We'd save time if we'd just start the whole project over from scratch.
This translates to,"We're in such deep shiitake that I don't even know which way is up." Generally, any time engineer (b) looks at work done by engineer (a), engineer (b) "knows" what engineer (a) did wrong. Unfortunately, this continues, that is, engineer (z) "knows" what engineer (y) did wrong. If an engineer ever tells you this, triple the cost of the project and add one year to her "pessimistic" ship date.
This time we got it right.
This lie follows the previous lie as in "I know what my predecessors did wrong, and I've done it right." Guess what the next engineer will say about this engineer. You'll come to learn that there is no right and wrong in engineering. There's only stuff that's good enough to ship and stuff that's not.
It works on my computer.
In other words, the fact that no one else in the company can get something to work much less any paying customers isn't important because it does work on one computer in the world. In particular, if it works on the engineer's computer, then it's not his fault that it doesn't work on computers of lesser people.
We have great testers and a great bug-tracking system.
In other words, the programmer is using his teenage kids to try the product, and they send him text messages if they find anything wrong. As a rule of thumb, all projects have at least 1,000 bugs. If your engineer tells you anything less, he's either lying or clueless. Incidentally, a liar is preferable.
I don't know much about sales or marketing.
This is a lie of false modesty. Engineers think that sales and marketing is easy. How hard can it be, after all, to sell and market something so great? While this lie is awfully irritating, it usually goes away when the engineer misses deadline after deadline.
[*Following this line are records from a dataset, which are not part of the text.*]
(* ===== verification/Rest.v ===== *)
(** * The REST server of the camera (wiscam-server.c)

    The requests of the REST interface: the handler of HTTP requests
    ([ev_handler]) with its methods, GET for lists of parameters and PUT for
    changes and restarts, over the settings of [Wiscam] and the answers of the
    HTTP library (mongoose.c: [mg_strcmp], [mg_strncmp], [mg_strstr] and the
    chunks of an answer). The shell (system) is an argument: what a command
    returns and what it does to the files. A request is the buffer of the
    connection from its URI on, so that what the code reads and overwrites
    behind the URI is there. *)

From stdpp Require Import prelude gmap strings pretty.
From S2P Require Import Prelude Pmsg ParamFile Wiscam.

Local Open Scope c_scope.

(** ** The HTTP library *)

Fixpoint mg_strcmp (s1 s2 : list Z) : Z :=
  match s1, s2 with
  | [], [] => 0
  | _ :: _, [] => 1
  | [], _ :: _ => -1
  | x :: s1, y :: s2 => if decide (x < y) then -1 else if decide (x > y) then 1 else mg_strcmp s1 s2
  end.
Definition mg_strncmp (s1 s2 : list Z) (n : Z) : Z := mg_strcmp (take (Z.to_nat n) s1) (take (Z.to_nat n) s2).

Fixpoint mg_strstr_loop (turns : nat) (haystack needle : list Z) : bool :=
  match turns with
  | O => false
  | S turns => if decide (take (length needle) haystack = needle) then true else mg_strstr_loop turns (drop 1 haystack) needle
  end.
Definition mg_strstr (haystack needle : list Z) : bool :=
  if decide (zlen needle > zlen haystack) then false
  else mg_strstr_loop (length haystack - length needle + 1) haystack needle.

(** [%lX] of an unsigned long. *)
Fixpoint fmt_X_loop (fuel : nat) (n : Z) (acc : list Z) : list Z :=
  match fuel with
  | O => acc
  | S fuel => if decide (n < 16) then hex_digit true n :: acc else fmt_X_loop fuel (n `div` 16) (hex_digit true (n `mod` 16) :: acc)
  end.
Definition fmt_X (n : Z) : list Z := fmt_X_loop 16 n [].

Definition mg_send_http_chunk (buf : list Z) : list Z := fmt_X (zlen buf) ++ crlf ++ buf ++ crlf.

(** What is done with the connection: bytes sent, or the files of the web pages
    served by the library. *)
Inductive output := Send (bytes : list Z) | ServeStatic.

(** ** Requests *)

(** [hm_mem] is the buffer from [uri.p] on; the query begins at an offset of it. *)
Record http_message := mkHm { hm_method : list Z; hm_mem : list Z; hm_uri_len : Z; hm_query : option Z }.
Definition hm_uri (hm : http_message) : list Z := take (Z.to_nat (hm_uri_len hm)) (hm_mem hm).

Definition RK_PLATFORM_API : list Z := $"wiscam.api/v1/".
Definition RK_HTTP_HEADER : list Z := $"Cache-Control: no-store, no-cache" ++ crlf ++ $"Content-Type: application/json" ++ crlf ++ crlf.
Definition status (line : list Z) : output := Send ($"HTTP/1.1 " ++ line ++ crlf ++ RK_HTTP_HEADER).
Definition not_implemented : output := status ($"501 Not Implemented").

(** The answer with a JSON text, in chunks. *)
Definition json_reply (text : list Z) : output :=
  Send ($"HTTP/1.1 200 OK" ++ crlf ++ $"Transfer-Encoding: chunked" ++ crlf ++ crlf ++
        mg_send_http_chunk text ++ mg_send_http_chunk []).

(** What is before " HTTP/1.1" in a text, which the code ends there. *)
Definition cut_version (s : list Z) : list Z :=
  match strstr s ($" HTTP/1.1") with None => s | Some t => take (length s - length t) s end.

Definition list_all : list Z := $"list_all".
Definition getUriHost (hm : http_message) (baseUriLen : Z) : res (option (list Z)) :=
  if decide (hm_uri_len hm = baseUriLen + 1 ∨ hm_uri_len hm = baseUriLen + 2) then Ok (Some list_all)
  else if decide (hm_uri_len hm > baseUriLen + 1) then
    s ← cstr (hm_mem hm) (baseUriLen + 2);
    Ok (Some (cut_version s))
  else Ok None.

(** [%s] of a pointer, and free. *)
Definition ptr_text (p : cptr) : res (list Z) :=
  match p with PNull => Fault NullDeref | PHeap s | PLiteral s => Ok s end.
Definition free_ptr (p : cptr) : res unit :=
  match p with PNull | PHeap _ => Ok () | PLiteral _ => Fault BadFree end.

Section Server.
(** The shell: what a command does to the files and what system returns. *)
Context (system : list Z → fsys → fsys * Z).

(** ** The scan of networks (wifi_scanning) *)

(** The address, the name and the channel of the network that is read, and
    whether the last thing sent is a network. *)
Record scan := mkScan { sc_addr : list Z; sc_essid : list Z; sc_channel : list Z; sc_flag : bool }.

(** The text behind a pattern. *)
Definition behind (line pat : list Z) : option (list Z) := drop (length pat) <$> strstr line pat.

Definition network (st : scan) : list Z :=
  $"{" ++ [34] ++ $"ssid" ++ [34; 58] ++ sc_essid st ++ [44; 34] ++ $"bssid" ++ [34; 58; 34] ++ sc_addr st ++
  [34; 44; 34] ++ $"channel" ++ [34; 58; 34] ++ sc_channel st ++ [34] ++ $"}".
There's nothing like blowing it to create self-awareness.
What I'm doing is scalable.
Isn't it funny how people who have never created a large, complex product "know" that what they're doing is scalable? I especially love this type of lie when the engineer slams companies like Google, Oracle, and United Airlines twelve months after graduating with a bachelor's degree in computer science.
This will take five minutes to fix.
There are several issues with this lie: first, there are 1,000 bugs that each will take five minutes to fix; second, as the engineer fixes bugs, he introduces new ones; and third, people are reporting new bugs faster than your engineer is fixing old ones anyway.
I have a soft spot in my heart for engineers because without them, there wouldn't be anything for people like me to evangelize and me myself being one of them :p. Still, you shouldn't confuse softness for gullibility. It's a very good thing to know how engineers lie, so that you won't unwittingly repeat those those lies to others.